明法道 (みょうぼうどう)
【概説】
古代の官僚養成機関である「大学」において、律や令などの法律を専門に教授・研究した学科。法治による中央集権国家(律令国家)を目指した朝廷において、実務を担う法曹官僚を育成するための不可欠な実学部門。
律令国家の形成と明法道の誕生
7世紀末から8世紀初頭にかけて、日本は唐の制度に倣い、大宝律令や養老律令を制定して本格的な律令国家へと舵を切った。複雑な法律体系を正しく運用するためには、条文の厳密な解釈や先例の熟知が不可欠であり、そのための人材育成機関として大学の中に「律学(のちに明法道と称される)」が組織された。

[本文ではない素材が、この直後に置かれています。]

(* ===== verification/FaultTypes.v ===== *)
(** * Data of the fault-proof services, and what they read from the chains

    The enums and structs of [fault-proof/src/contract.rs] and [lib.rs], the
    L1 reads the services make through RPC ([L1Rpc]) and the L2 ones ([L2Rpc]).
    An operation runs against one answer per request: a request that names its
    block by hash always has one, and the operations here do not repeat a
    [latest] request whose answer could have moved. *)

From S2P Require Import Prelude.

(** ** Identifiers: [Address], [B256] and [U256] are numbers. *)
Definition ZERO : Z := 0.
Definition Address_ZERO : Z := 0.

(** [u32::MAX] as a parent index: the game is rooted in the anchor state. *)
Definition GENESIS_PARENT : Z := u32_max.

Inductive GameStatus :=
| IN_PROGRESS
| CHALLENGER_WINS
| DEFENDER_WINS
| GameStatus_Invalid.  (** the out-of-range variant the ABI decoder adds *)
#[global] Instance GameStatus_eq_dec : EqDecision GameStatus.
Proof. solve_decision. Defined.

Inductive ProposalStatus :=
| Unchallenged
| Challenged
| UnchallengedAndValidProofProvided
| ChallengedAndValidProofProvided
| Resolved
| ProposalStatus_Invalid.
#[global] Instance ProposalStatus_eq_dec : EqDecision ProposalStatus.
Proof. solve_decision. Defined.

Record ClaimData := {
  parentIndex : Z;
  counteredBy : Z;
  claim_prover : Z;
  claim : Z;
  claim_status : ProposalStatus;
  claim_deadline : Z;
}.

(** [BondDistributionMode.UNDECIDED], and the cap on close attempts. *)
Definition BOND_DISTRIBUTION_MODE_UNDECIDED : Z := 0.
Definition MAX_CLOSE_GAME_FAILURES : Z := 5.

(** ** Blocks *)

Record Header := {
  h_number : Z;
  h_hash : Z;
  h_parent_hash : Z;
  h_timestamp : Z;
}.
#[global] Instance Header_eq_dec : EqDecision Header.
Proof. solve_decision. Defined.

(** [alloy_eips::BlockNumHash]. *)
Record BlockNumHash := { bn_number : Z; bn_hash : Z }.
#[global] Instance BlockNumHash_eq_dec : EqDecision BlockNumHash.
Proof. solve_decision. Defined.

Inductive BlockNumberOrTag := Latest | Finalized | Number (n : Z).

(** [BlockId]: a read at the latest block, or pinned by canonical hash. *)
Inductive BlockId := AtLatest | AtHash (h : Z).

(** ** Reads of the L1 node and of the dispute contracts *)

Class L1Rpc := {
  get_block_by_number : BlockNumberOrTag -> outcome (option Header);
  get_block_by_hash : Z -> outcome (option Header);
  (** DisputeGameFactory *)
  gameImpls : Z -> outcome Z;
  initBonds : Z -> outcome Z;
  gameCount : BlockId -> outcome Z;
  gameAtIndex : Z -> BlockId -> outcome (Z * Z);  (** game type, proxy *)
  factory_games : Z -> Z -> list Z -> BlockId -> outcome Z;  (** proxy *)
  (** AnchorStateRegistry *)
  getAnchorRoot : BlockId -> outcome Z;  (** the L2 block number *)
  isGameFinalized : Z -> BlockId -> outcome bool;
  anchorGame : BlockId -> outcome Z;
  respectedGameType : outcome Z;
  (** OPSuccinctFaultDisputeGame at an address *)
  gameType : Z -> BlockId -> outcome Z;
  gameCreator : Z -> BlockId -> outcome Z;
  l2BlockNumber : Z -> BlockId -> outcome Z;
  startingBlockNumber : Z -> outcome Z;
  rootClaim : Z -> BlockId -> outcome Z;
  l1Head : Z -> BlockId -> outcome Z;
  status_of : Z -> BlockId -> outcome GameStatus;
  claimData : Z -> BlockId -> outcome ClaimData;
  wasRespectedGameTypeWhenCreated : Z -> BlockId -> outcome bool;
  maxChallengeDuration : Z -> outcome Z;
  maxProveDuration : Z -> outcome Z;
  anchorStateRegistry : Z -> BlockId -> outcome Z;
  challengerBond : Z -> outcome Z;
  aggregationVkey : Z -> BlockId -> outcome Z;
  rangeVkeyCommitment : Z -> BlockId -> outcome Z;
  rollupConfigHash : Z -> BlockId -> outcome Z;
  bondDistributionMode : Z -> BlockId -> outcome Z;
  credit : Z -> Z -> BlockId -> outcome Z;  (** game, recipient *)
}.

(** [FactoryTrait::game_impl] *)
Definition game_impl `{L1Rpc} (game_type : Z) : outcome Z :=
  game_impl_address ← gameImpls game_type;
  if game_impl_address =? Address_ZERO
  then Err "Game type is not registered in the factory"
  else Ok game_impl_address.

(** [FactoryTrait::fetch_init_bond] *)
Definition fetch_init_bond `{L1Rpc} (game_type : Z) : outcome Z := initBonds game_type.

(** [FactoryTrait::fetch_latest_game_index] *)
Definition fetch_latest_game_index `{L1Rpc} (block : BlockId) : outcome (option Z) :=
  game_count ← gameCount block;
  if game_count =? 0 then Ok None else Ok (Some (game_count - 1)).

Definition is_parent_resolved `{L1Rpc} (parent_index : Z) (pinned_block : BlockId)
    : outcome bool :=
  if parent_index =? GENESIS_PARENT then Ok true
  else
    parent ← gameAtIndex parent_index pinned_block;
    status ← status_of parent.2 pinned_block;
    Ok (negb (bool_decide (status = IN_PROGRESS))).

Definition is_parent_challenger_wins `{L1Rpc} (parent_index : Z) (pinned_block : BlockId)
    : outcome bool :=
  if parent_index =? GENESIS_PARENT then Ok false
  else
    parent ← gameAtIndex parent_index pinned_block;
    status ← status_of parent.2 pinned_block;
    Ok (bool_decide (status = CHALLENGER_WINS)).

(** ** L2 reads *)

Record L2Header := {
  l2_number : Z;
  l2_hash : Z;
  l2_state_root : Z;
  l2_withdrawals_root : option Z;
}.

Class L2Rpc := {
  l2_header_by_number : BlockNumberOrTag -> outcome (option L2Header);
  (** [eth_getProof] of the message passer at a block: its storage root *)
  l2_storage_root : Z -> outcome Z;
  (** [keccak256] of the ABI encoding of an [L2Output] *)
  keccak_l2_output : Z -> Z -> Z -> Z -> Z;
  EMPTY_ROOT_HASH : Z;
}.

(** [checked_l2_block_number]: [u64::try_from] of a [U256]. *)
Definition checked_l2_block_number (l2_block_number : Z) : outcome Z :=
  if u64_max <? l2_block_number then Err "L2 block number exceeds u64::MAX"
  else Ok l2_block_number.

(** [L2ProviderTrait::get_l2_header_by_number] *)
Definition get_l2_header_by_number `{L2Rpc} (n : BlockNumberOrTag) : outcome L2Header :=
  header ← l2_header_by_number n;
  with_context "Failed to get L2 block header by number" header.

(** [L2ProviderTrait::compute_output_root_at_block] *)
Definition compute_output_root_at_block `{L2Rpc} (l2_block_number : Z) : outcome Z :=
  number ← checked_l2_block_number l2_block_number;
  l2_header ← get_l2_header_by_number (Number number);
  l2_storage_root ←
    match l2_withdrawals_root l2_header with
    | Some root => if root =? EMPTY_ROOT_HASH then l2_storage_root number else Ok root
    | None => l2_storage_root number
    end;
  Ok (keccak_l2_output 0 (l2_state_root l2_header) l2_storage_root (l2_hash l2_header)).

(** ** Errors that mark a reverted transaction *)

Definition TX_REVERTED_PREFIX : string := "transaction reverted:".

(** [TxErrorExt::is_revert]: [to_string().starts_with(TX_REVERTED_PREFIX)]. *)
Definition is_revert (error : string) : bool := String.prefix TX_REVERTED_PREFIX error.

(** What a submitted transaction asks of a contract. *)
Inductive TxRequest :=
| TxCreate (game_type output_root : Z) (extra_data : list Z) (value : Z)
| TxResolve (game : Z)
| TxClose (game : Z) (sender : Z)
| TxClaimCredit (game claimant : Z)
| TxChallenge (game : Z) (value : Z)
| TxProve (game : Z) (proof : Z).

(** The receipt of an included transaction: did it succeed, and its block. *)
Record Receipt := {
  r_status : bool;
  r_block_number : option Z;
  r_created_game : option Z;  (** the [DisputeGameCreated] log, if any *)
  r_hash : Z;
}.

(** The signer and its gas estimates. [send] answers the [k]-th submission:
    it fails when the transaction is not confirmed in time. *)
Class Wallet := {
  signer_address : Z;
  estimate_gas : TxRequest -> outcome Z;
  send_transaction : nat -> TxRequest -> outcome Receipt;
}.

(** [if !receipt.status() { bail!("{TX_REVERTED_PREFIX} {receipt:?}") }] *)
Definition check_receipt (receipt : Receipt) : outcome Receipt :=
  if r_status receipt then Ok receipt else Err (TX_REVERTED_PREFIX +:+ " receipt").

(** [claim_credit_transaction] and [close_game_transaction]: no request is
    built when the gas estimate fails. *)
Definition claim_credit_transaction `{Wallet} (game claimant : Z) : outcome TxRequest :=
  let call := TxClaimCredit game claimant in
  _ ← estimate_gas call; Ok call.
Definition close_game_transaction `{Wallet} (game sender : Z) : outcome TxRequest :=
  let call := TxClose game sender in
  _ ← estimate_gas call; Ok call.

(** ** Deadlines *)

Definition MAX_GAME_DEADLINE_LAG : Z := 60 * 60 * 24 * 14.
Definition DEADLINE_WARNING_DIVISOR : Z := 2.

Inductive DeadlineStatus :=
| DeadlinePassed
| DeadlineApproaching (seconds_remaining : Z)  (** the source divides by 3600.0 to log hours *)
| DeadlineOk.
#[global] Instance DeadlineStatus_eq_dec : EqDecision DeadlineStatus.
Proof. solve_decision. Defined.

Definition check_deadline_status (now deadline max_duration : Z) : DeadlineStatus :=
  if deadline <=? now then DeadlinePassed
  else
    let time_remaining := saturating_sub deadline now in
    let warning_threshold := max_duration / DEADLINE_WARNING_DIVISOR in
    if time_remaining <? warning_threshold then DeadlineApproaching time_remaining
    else DeadlineOk.

(** the output root of an L2 block is computed from its own header, and
    from the header's withdrawals root alone whenever that is present and not
    the empty root; a block number above [u64::MAX] never reaches the node. *)
Theorem output_root_sources `{L2Rpc} n root :
  compute_output_root_at_block n = Ok root ->
  n <= u64_max /\ exists h storage,
    l2_header_by_number (Number n) = Ok (Some h) /\
    root = keccak_l2_output 0 (l2_state_root h) storage (l2_hash h) /\
    (l2_withdrawals_root h = Some storage /\ storage <> EMPTY_ROOT_HASH \/
     (l2_withdrawals_root h = None \/ l2_withdrawals_root h = Some EMPTY_ROOT_HASH) /\
      l2_storage_root n = Ok storage).
Proof.
  unfold compute_output_root_at_block, checked_l2_block_number, get_l2_header_by_number.
  destruct (Z.ltb_spec u64_max n); [done|]. intros Hr. ok_inv. subst.
  split; [lia|]. repeat match goal with H : Ok _ = Ok _ |- _ => injection H as <- end.
  eexists _, _. split; [done|]. split; [done|].
  match goal with H : match l2_withdrawals_root ?h with _ => _ end = _ |- _ =>
    destruct (l2_withdrawals_root h) as [w|] eqn:Hw; [|by eauto] end.
  destruct (Z.eqb_spec w EMPTY_ROOT_HASH) as [->|]; naive_solver.
Qed.

(** A node for running the model: block [n] has state root [n + 1]; an Isthmus
    header carries root 7, block 0 predates it. *)
Definition sample_l2 : L2Rpc := {|
  l2_header_by_number t :=
    match t with
    | Number n => Ok (Some {| l2_number := n; l2_hash := n * 10; l2_state_root := n + 1;
                              l2_withdrawals_root := if n =? 0 then None else Some 7 |})
    | _ => Ok None
    end;
  l2_storage_root n := Ok (n + 5);
  keccak_l2_output z s st h := z + s + 1000 * st + 1000000 * h;
  EMPTY_ROOT_HASH := 9;
|}.

Lemma output_root_sources_witness :
  compute_output_root_at_block (H := sample_l2) 3 = Ok 30007004 /\
  3 <= u64_max /\ exists h storage,
    l2_header_by_number (L2Rpc := sample_l2) (Number 3) = Ok (Some h) /\
    30007004 = keccak_l2_output (L2Rpc := sample_l2) 0 (l2_state_root h) storage (l2_hash h) /\
    (l2_withdrawals_root h = Some storage /\ storage <> EMPTY_ROOT_HASH (L2Rpc := sample_l2) \/
     (l2_withdrawals_root h = None \/
      l2_withdrawals_root h = Some (EMPTY_ROOT_HASH (L2Rpc := sample_l2))) /\
      l2_storage_root (L2Rpc := sample_l2) 3 = Ok storage).
Proof.
  split; [vm_compute; reflexivity|].
  apply (@output_root_sources sample_l2). vm_compute. reflexivity.
Defined.

(** Exactly the three cases of [check_deadline_status], at their boundaries. *)
Lemma check_deadline_status_spec now deadline max_duration :
  check_deadline_status now deadline max_duration =
    if decide (deadline <= now) then DeadlinePassed
    else if decide (deadline - now < max_duration / 2)
    then DeadlineApproaching (deadline - now) else DeadlineOk.
Proof.
  unfold check_deadline_status, saturating_sub, DEADLINE_WARNING_DIVISOR.
  destruct (Z.leb_spec deadline now); case_decide; try lia; [done|].
  rewrite Z.max_r by lia. destruct (Z.ltb_spec (deadline - now) (max_duration / 2));
    case_decide; (done || lia).
Qed.

(** ** A small L1 for running the model

    Block [n] of the chain has hash [1000 + n]; the factory lists [gs]. *)

Record SampleGame := {
  sg_address : Z; sg_parent : Z; sg_block : Z; sg_status : GameStatus;
  sg_proposal_status : ProposalStatus; sg_deadline : Z; sg_mode : Z; sg_credit : Z;
  sg_creator : Z; sg_claim : option Z;  (** [None]: the right root *)
}.

Definition sample_header (n : Z) : Header :=
  {| h_number := n; h_hash := 1000 + n; h_parent_hash := 999 + n; h_timestamp := 12 * n |}.

Definition sample_find (gs : list SampleGame) (a : Z) : outcome SampleGame :=
  with_context "execution reverted" (List.find (fun g => sg_address g =? a) gs).

Definition sample_l1 (tip finalized anchor : Z) (gs : list SampleGame) : L1Rpc := {|
  get_block_by_number t :=
    match t with
    | Latest => Ok (Some (sample_header tip))
    | Finalized => Ok (Some (sample_header finalized))
    | Number n => Ok (if n <=? tip then Some (sample_header n) else None)
    end;
  get_block_by_hash h := Ok (if h <=? 1000 + tip then Some (sample_header (h - 1000)) else None);
  gameImpls _ := Ok 600;
  initBonds _ := Ok 80;
  gameCount _ := Ok (Z.of_nat (length gs));
  gameAtIndex i _ := g ← with_context "execution reverted" (gs !! Z.to_nat i);
                     Ok (42, sg_address g);
  factory_games _ _ extra _ :=
    Ok (default 0 (sg_address <$> List.find (fun g => bool_decide (Some (sg_block g) = head extra)) gs));
  getAnchorRoot _ := Ok 5;
  isGameFinalized _ _ := Ok true;
  anchorGame _ := Ok anchor;
  respectedGameType := Ok 42;
  gameType _ _ := Ok 42;
  gameCreator a _ := sg_creator <$> sample_find gs a;
  l2BlockNumber a _ := sg_block <$> sample_find gs a;
  startingBlockNumber a := (fun g => sg_block g - 10) <$> sample_find gs a;
  rootClaim a _ := g ← sample_find gs a;
    match sg_claim g with
    | Some c => Ok c
    | None => compute_output_root_at_block (H := sample_l2) (sg_block g)
    end;
  l1Head _ _ := Ok 1000;
  status_of a _ := sg_status <$> sample_find gs a;
  claimData a _ :=
    (fun g => {| parentIndex := sg_parent g; counteredBy := 0; claim_prover := 0; claim := 0;
                 claim_status := sg_proposal_status g; claim_deadline := sg_deadline g |})
      <$> sample_find gs a;
  wasRespectedGameTypeWhenCreated _ _ := Ok true;
  maxChallengeDuration _ := Ok 100;
  maxProveDuration _ := Ok 100;
  anchorStateRegistry _ _ := Ok 500;
  challengerBond _ := Ok 80;
  aggregationVkey _ _ := Ok 1;
  rangeVkeyCommitment _ _ := Ok 2;
  rollupConfigHash _ _ := Ok 3;
  bondDistributionMode a _ := sg_mode <$> sample_find gs a;
  credit a _ _ := sg_credit <$> sample_find gs a;
|}.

明法道では、法律の専門家である明法博士(みょうぼうはかせ)が教官となり、学生たちに律令の条文やその適用方法を教えた。儒学を修める明経道(みょうぎょうどう)や、歴史・文学を修める紀伝道(文章道)が官界のエリートコースとされたのに対し、明法道は実務を重んじる技術的な官僚、すなわち法曹実務家を養成する実学としての性格を強く持っていた。
法解釈の統一と「明法勘文」
国家の規模が拡大し社会が複雑化するにつれ、律令の文言だけでは処理できない具体的な法理上の論点や紛争が生じるようになった。これに対し、明法博士らは朝廷や貴族たちからの諮問を受け、法解釈に基づく公式な意見書を提出した。これを明法勘文(みょうぼうかんもん)と呼び、実質的な判例法としての役割を果たした。

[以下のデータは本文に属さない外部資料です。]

(* ===== verification/Backup.v ===== *)
(** * Persisting the proposer's state

    [fault-proof/src/backup.rs] and the backup functions of
    [fault-proof/src/proposer.rs]. The JSON codec (serde) is a parameter: what
    it is relied on for is that decoding an encoded backup gives it back, with
    the field the source marks [#[serde(skip)]] at its default. *)

From S2P Require Import Prelude FaultTypes GameCache.

Definition BACKUP_VERSION : Z := 1.

Record GameCreation := {
  observed_l1_block : Z;
  gc_output_root : Z;
  gc_extra_data : list Z;
}.
#[global] Instance GameCreation_eq_dec : EqDecision GameCreation.
Proof. solve_decision. Defined.

(** One creation guard, with its observed L1 height and factory identity. *)
Record CreationGuard := {
  guard_l2_block : Z;
  guard_address : Z;
  guard_observation : option GameCreation;
}.
#[global] Instance CreationGuard_eq_dec : EqDecision CreationGuard.
Proof. solve_decision. Defined.
Definition default_guard : CreationGuard :=
  {| guard_l2_block := 0; guard_address := Address_ZERO; guard_observation := None |}.

Record ProposerBackup := {
  version : Z;
  b_cursor : option Z;
  b_games : list Game;
  anchor_game_index : option Z;
  b_removed_games : gmap Z BlockNumHash;
  last_created_game_l2_block : Z;
  last_created_game_address : Z;
  last_created_game_observation : option GameCreation;
}.

(** [ProposerBackup::new] *)
Definition new_backup (c : option Z) (gs : list Game) (anchor : option Z) : ProposerBackup :=
  {| version := BACKUP_VERSION; b_cursor := c; b_games := gs; anchor_game_index := anchor;
     b_removed_games := ∅; last_created_game_l2_block := 0;
     last_created_game_address := Address_ZERO; last_created_game_observation := None |}.

(** [ProposerBackup::validate] *)
Definition validate (b : ProposerBackup) : outcome unit :=
  _ ← match b_cursor b with
      | Some cursor =>
          if bool_decide (b_games b = []) && bool_decide (b_removed_games b = ∅) && (0 <? cursor)
          then Err "cursor exists but no games" else Ok tt
      | None => Ok tt
      end;
  match anchor_game_index b with
  | Some anchor_idx =>
      if existsb (fun g => index g =? anchor_idx) (b_games b) then Ok tt
      else Err "anchor game index references non-existent game"
  | None => Ok tt
  end.

(** [ProposerState::to_backup]; [backup()] then copies the creation guard. *)
Definition to_backup `{HashOrder} (s : ProposerState) (guard : CreationGuard) : ProposerBackup :=
  let b := new_backup (cursor s) (values (games s)) (index <$> anchor_game s) in
  {| version := version b; b_cursor := b_cursor b; b_games := b_games b;
     anchor_game_index := anchor_game_index b; b_removed_games := removed_games s;
     last_created_game_l2_block := guard_l2_block guard;
     last_created_game_address := guard_address guard;
     last_created_game_observation := guard_observation guard |}.

(** [into_iter().map(|g| (g.index, g)).collect()]: a later entry wins. *)
Definition collect_games (gs : list Game) : gmap Z Game :=
  foldl (fun m g => <[index g := g]> m) ∅ gs.

(** [ProposerState::from_backup] *)
Definition from_backup (b : ProposerBackup) : ProposerState :=
  let gs := collect_games (b_games b) in
  {| anchor_game := idx ← anchor_game_index b; gs !! idx;
     canonical_head_index := None; canonical_head_l2_block := None;
     cursor := b_cursor b; games := gs; removed_games := b_removed_games b |}.

(** [#[serde(skip)] should_attempt_to_close_game]. *)
Definition skip_game (g : Game) : Game :=
  update_game g (status g) (proposal_status g) (deadline g)
    (should_attempt_to_resolve g) false (should_attempt_to_claim_bond g).
Definition skip_fields (b : ProposerBackup) : ProposerBackup :=
  {| version := version b; b_cursor := b_cursor b; b_games := skip_game <$> b_games b;
     anchor_game_index := anchor_game_index b; b_removed_games := b_removed_games b;
     last_created_game_l2_block := last_created_game_l2_block b;
     last_created_game_address := last_created_game_address b;
     last_created_game_observation := last_created_game_observation b |}.

(** The serde codec of the backup file. *)
Class BackupCodec (J : Type) := {
  encode : ProposerBackup -> J;
  decode : J -> outcome ProposerBackup;
  decode_encode : forall b, decode (encode b) = Ok (skip_fields b);
}.

Section codec.
Context `{HO : HashOrder} {J : Type} `{!BackupCodec J}.

(** [ProposerBackup::load], on the file's content ([None]: unreadable). *)
Definition load (content : option J) : option ProposerBackup :=
  json ← content;
  match decode json with
  | Ok backup =>
      if version backup =? BACKUP_VERSION then
        match validate backup with Ok _ => Some backup | _ => None end
      else None
  | _ => None
  end.

(** [ProposerState::try_restore]: the state and the guard it carries. *)
Definition try_restore (content : option J) : option (ProposerState * CreationGuard) :=
  backup ← load content;
  Some (from_backup backup,
        {| guard_l2_block := last_created_game_l2_block backup;
           guard_address := last_created_game_address backup;
           guard_observation := last_created_game_observation backup |}).

(** What a save and a restore make of a state: the head is recomputed by the
    next sync and the close flags are not persisted. *)
Definition persisted (s : ProposerState) : ProposerState :=
  {| anchor_game := skip_game <$> anchor_game s;
     canonical_head_index := None; canonical_head_l2_block := None;
     cursor := cursor s; games := skip_game <$> games s; removed_games := removed_games s |}.

Lemma collect_games_snoc gs g : collect_games (gs ++ [g]) = <[index g := g]> (collect_games gs).
Proof. unfold collect_games. by rewrite foldl_app. Qed.

Lemma collect_games_lookup gs i g :
  NoDup (index <$> gs) -> collect_games gs !! i = Some g <-> g ∈ gs /\ index g = i.
Proof.
  induction gs as [|g' gs IH] using rev_ind; intros Hn.
  { split; [done|]. by intros [?%elem_of_nil _]. }
  rewrite fmap_app in Hn. apply NoDup_app in Hn as (Hn & Hd & _).
  rewrite collect_games_snoc, elem_of_app, list_elem_of_singleton.
  destruct (decide (index g' = i)) as [<-|Hne].
  - rewrite lookup_insert_eq. split; [intros [= ->]; auto|].
    intros [[Hin| ->] Hi]; [|done]. destruct (Hd (index g)); [by apply list_elem_of_fmap_2|].
    rewrite Hi. apply list_elem_of_singleton. done.
  - rewrite lookup_insert_ne by done. rewrite IH by done. naive_solver.
Qed.

Lemma collect_values (f : Game -> Game) s :
  wf_state s -> (forall g, index (f g) = index g) ->
  collect_games (f <$> values (games s)) = f <$> games s.
Proof.
  intros [Hk _] Hf. apply map_eq. intros i. apply option_eq. intros g.
  rewrite collect_games_lookup.
  - rewrite list_elem_of_fmap, lookup_fmap, fmap_Some. setoid_rewrite elem_of_values.
    split.
    + intros [(g' & -> & k & Hg') Hi]. exists g'. split; [|done].
      rewrite Hf in Hi. rewrite (Hk _ _ Hg') in Hi. by subst.
    + intros (g' & Hg' & ->). rewrite Hf. split; [by eauto|]. by apply Hk in Hg'.
  - rewrite <- list_fmap_compose.
    assert (Hkeys : index ∘ f <$> values (games s) = keys (games s)).
    { unfold values, keys. rewrite <- list_fmap_compose. apply list_fmap_ext.
      intros ? [k g'] Hin%list_elem_of_lookup_2%elem_of_iter_map. cbn.
      rewrite Hf. by apply Hk. }
    rewrite Hkeys. unfold keys. rewrite (iter_map_perm (games s)).
    apply NoDup_fst_map_to_list.
Qed.

(** The anchor pointer is a cached game. *)
Definition anchor_cached (s : ProposerState) : Prop :=
  forall a, anchor_game s = Some a -> games s !! index a = Some a.

Lemma values_nil_iff {V} (m : gmap Z V) : values m = [] <-> m = ∅.
Proof. by rewrite <- length_zero_iff_nil, length_values, map_size_empty_iff. Qed.

Lemma from_to_backup s guard :
  wf_state s -> anchor_cached s ->
  from_backup (skip_fields (to_backup s guard)) = persisted s.
Proof.
  intros Hwf Ha. unfold from_backup, persisted. cbn [b_games skip_fields to_backup new_backup
    anchor_game_index b_cursor b_removed_games]. rewrite collect_values by done. f_equal.
  destruct (anchor_game s) as [a|] eqn:Hag; [|done]. cbn.
  by rewrite lookup_fmap, (Ha a).
Qed.

Lemma backup_validates s guard :
  anchor_cached s ->
  validate (skip_fields (to_backup s guard)) =
    match cursor s with
    | Some c => if bool_decide (tracked s = ∅) && (0 <? c)
                then Err "cursor exists but no games" else Ok tt
    | None => Ok tt
    end.
Proof.
  intros Ha. unfold validate. cbn [b_games skip_fields to_backup new_backup
    anchor_game_index b_cursor b_removed_games].
  assert (Hempty : bool_decide (skip_game <$> values (games s) = []) &&
            bool_decide (removed_games s = ∅) = bool_decide (tracked s = ∅)).
  { rewrite <- bool_decide_and. apply bool_decide_ext. unfold tracked.
    rewrite empty_union_L, !dom_empty_iff_L, <- (values_nil_iff (games s)).
    destruct (values (games s)); naive_solver. }
  rewrite Hempty.
  assert (Hanchor : match index <$> anchor_game s with
    | Some i => if existsb (fun g => index g =? i) (skip_game <$> values (games s))
                then Ok tt else Err "anchor game index references non-existent game"
    | None => Ok tt end = Ok tt).
  { destruct (anchor_game s) as [a|] eqn:Hag; [|done]. cbn.
    assert (He : existsb (fun g => index g =? index a) (skip_game <$> values (games s)) = true).
    { apply existsb_exists. exists (skip_game a). split; [|apply Z.eqb_refl].
      apply list_elem_of_In. apply list_elem_of_fmap_2. apply elem_of_values.
      exists (index a). by apply Ha. }
    by rewrite He. }
  rewrite Hanchor. destruct (cursor s); [|done].
  by destruct (bool_decide (tracked s = ∅) && (0 <? _)).
Qed.

(** C39: saving a well-formed state and restoring the file gives back the
    state (up to the recomputed head and the skipped flag) and the creation
    guard, except in one case: a positive cursor with nothing tracked, which
    validation rejects as stale, so that the proposer starts fresh. *)
Theorem backup_roundtrip s guard :
  wf_state s -> anchor_cached s ->
  try_restore (Some (encode (to_backup s guard))) =
    match cursor s with
    | Some c => if bool_decide (tracked s = ∅) && (0 <? c) then None
                else Some (persisted s, guard)
    | None => Some (persisted s, guard)
    end.
Proof.
  intros Hwf Ha. unfold try_restore, load.
  cbn beta iota zeta delta [mbind option_bind]. rewrite decode_encode.
  rewrite backup_validates by done.
  change (version (skip_fields (to_backup s guard))) with BACKUP_VERSION.
  rewrite Z.eqb_refl. destruct (cursor s) as [c|] eqn:Hc;
    [destruct (bool_decide (tracked s = ∅) && (0 <? c)); [done|]|];
    cbn beta iota zeta delta [mbind option_bind]; rewrite from_to_backup by done;
    by destruct guard.
Qed.
End codec.

(** A codec that keeps the struct and drops what serde skips. *)
#[export] Program Instance sample_codec : BackupCodec ProposerBackup :=
  {| encode := skip_fields; decode b := Ok b |}.
Next Obligation. done. Qed.

Lemma backup_roundtrip_witness :
  let s := set_cursor (Some 7) catchup_state in
  let s' := set_cursor (Some 7) default_state in
  try_restore (Some (encode (to_backup s default_guard))) =
    Some (persisted s, default_guard) /\
  try_restore (Some (encode (to_backup s' default_guard))) = None.
Proof.
  cbv zeta. split.
  - etrans; [apply backup_roundtrip|vm_compute; reflexivity].
    + destruct (sample_state_wf _ _ : wf_state catchup_state). by split.
    + intros a [= <-]. vm_compute. reflexivity.
  - etrans; [apply backup_roundtrip|vm_compute; reflexivity].
    + split; [done|]. set_solver.
    + done.
Defined.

また、人によって解釈が異なることを防ぐため、公的な注釈書の編纂も進められた。天長10年(833年)には、国家公認の令の注釈書である『令義解(りょうのぎげ)』が編纂され、法解釈の統一が図られた。さらに、各家の諸説を網羅した私撰の注釈書『令集解(りょうのしゅうげ)』が編纂されるなど、明法道は日本の法制史における知的蓄積の最前線であった。
家学化の進展と中世への影響
平安時代中期以降、律令体制の形骸化が進むとともに、大学での学問も特定の氏族が世襲する「家学(かがく)」へと変質していった。明法道においては、坂上氏(さかのうえうじ)と中原氏(なかはらうじ)の二家が明法博士の地位を独占し、法解釈のノウハウを秘伝として代々相伝するようになった。
中央の法治機能が衰退する中でも、坂上・中原両氏が保持した高度な法知識は重宝され、公家社会のみならず、後に成立する鎌倉幕府や室町幕府の武家法(『御成敗式目』など)の制定・運用にあたっても、明法道の学識が間接的な影響を与え続けることとなった。